## TASK
Please transcribe exactly the lines from the one containing "0) as [Ht|Ht]." through the end of the records below, both included, and nothing else.

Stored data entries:

──────

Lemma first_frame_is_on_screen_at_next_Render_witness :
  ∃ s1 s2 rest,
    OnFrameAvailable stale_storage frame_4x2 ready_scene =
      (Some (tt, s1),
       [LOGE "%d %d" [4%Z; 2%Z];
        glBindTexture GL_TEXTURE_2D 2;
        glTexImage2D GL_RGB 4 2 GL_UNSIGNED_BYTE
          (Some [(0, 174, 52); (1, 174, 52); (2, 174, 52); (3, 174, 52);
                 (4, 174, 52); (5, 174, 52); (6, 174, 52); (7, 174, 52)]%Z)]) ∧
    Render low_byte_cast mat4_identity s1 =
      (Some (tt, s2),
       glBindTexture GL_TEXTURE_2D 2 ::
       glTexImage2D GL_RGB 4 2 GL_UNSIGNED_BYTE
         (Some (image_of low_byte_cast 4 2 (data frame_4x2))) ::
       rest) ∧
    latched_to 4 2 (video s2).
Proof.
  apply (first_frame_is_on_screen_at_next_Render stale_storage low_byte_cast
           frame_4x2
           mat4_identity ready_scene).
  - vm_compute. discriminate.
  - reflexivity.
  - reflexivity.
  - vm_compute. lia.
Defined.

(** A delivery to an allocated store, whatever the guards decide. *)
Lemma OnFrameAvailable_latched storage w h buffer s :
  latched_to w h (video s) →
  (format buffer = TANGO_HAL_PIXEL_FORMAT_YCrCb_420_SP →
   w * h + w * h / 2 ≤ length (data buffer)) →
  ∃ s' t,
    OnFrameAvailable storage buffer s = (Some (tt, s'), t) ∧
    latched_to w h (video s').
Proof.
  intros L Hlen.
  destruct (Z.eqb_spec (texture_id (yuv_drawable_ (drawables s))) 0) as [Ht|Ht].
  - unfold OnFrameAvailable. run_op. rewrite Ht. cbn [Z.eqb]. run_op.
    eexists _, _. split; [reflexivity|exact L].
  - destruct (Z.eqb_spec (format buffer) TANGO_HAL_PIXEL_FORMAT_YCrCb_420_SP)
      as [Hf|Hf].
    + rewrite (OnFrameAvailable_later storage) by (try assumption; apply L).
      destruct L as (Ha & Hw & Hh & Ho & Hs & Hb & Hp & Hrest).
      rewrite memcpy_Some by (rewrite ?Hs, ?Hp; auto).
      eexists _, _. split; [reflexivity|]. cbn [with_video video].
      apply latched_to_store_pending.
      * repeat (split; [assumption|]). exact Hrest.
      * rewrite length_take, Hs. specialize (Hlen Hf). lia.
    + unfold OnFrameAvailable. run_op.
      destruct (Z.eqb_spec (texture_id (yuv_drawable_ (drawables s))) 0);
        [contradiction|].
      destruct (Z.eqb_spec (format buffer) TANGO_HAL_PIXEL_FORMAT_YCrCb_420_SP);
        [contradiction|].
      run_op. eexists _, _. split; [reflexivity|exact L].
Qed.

──────

## RESULT BELOW
  destruct (Z.eqb_spec (texture_id (yuv_drawable_ (drawables s))) 0) as [Ht|Ht].
  - unfold OnFrameAvailable. run_op. rewrite Ht. cbn [Z.eqb]. run_op.
    eexists _, _. split; [reflexivity|exact L].
  - destruct (Z.eqb_spec (format buffer) TANGO_HAL_PIXEL_FORMAT_YCrCb_420_SP)
      as [Hf|Hf].
    + rewrite (OnFrameAvailable_later storage) by (try assumption; apply L).
      destruct L as (Ha & Hw & Hh & Ho & Hs & Hb & Hp & Hrest).
      rewrite memcpy_Some by (rewrite ?Hs, ?Hp; auto).
      eexists _, _. split; [reflexivity|]. cbn [with_video video].
      apply latched_to_store_pending.
      * repeat (split; [assumption|]). exact Hrest.
      * rewrite length_take, Hs. specialize (Hlen Hf). lia.
    + unfold OnFrameAvailable. run_op.
      destruct (Z.eqb_spec (texture_id (yuv_drawable_ (drawables s))) 0);
        [contradiction|].
      destruct (Z.eqb_spec (format buffer) TANGO_HAL_PIXEL_FORMAT_YCrCb_420_SP);
        [contradiction|].
      run_op. eexists _, _. split; [reflexivity|exact L].
Qed.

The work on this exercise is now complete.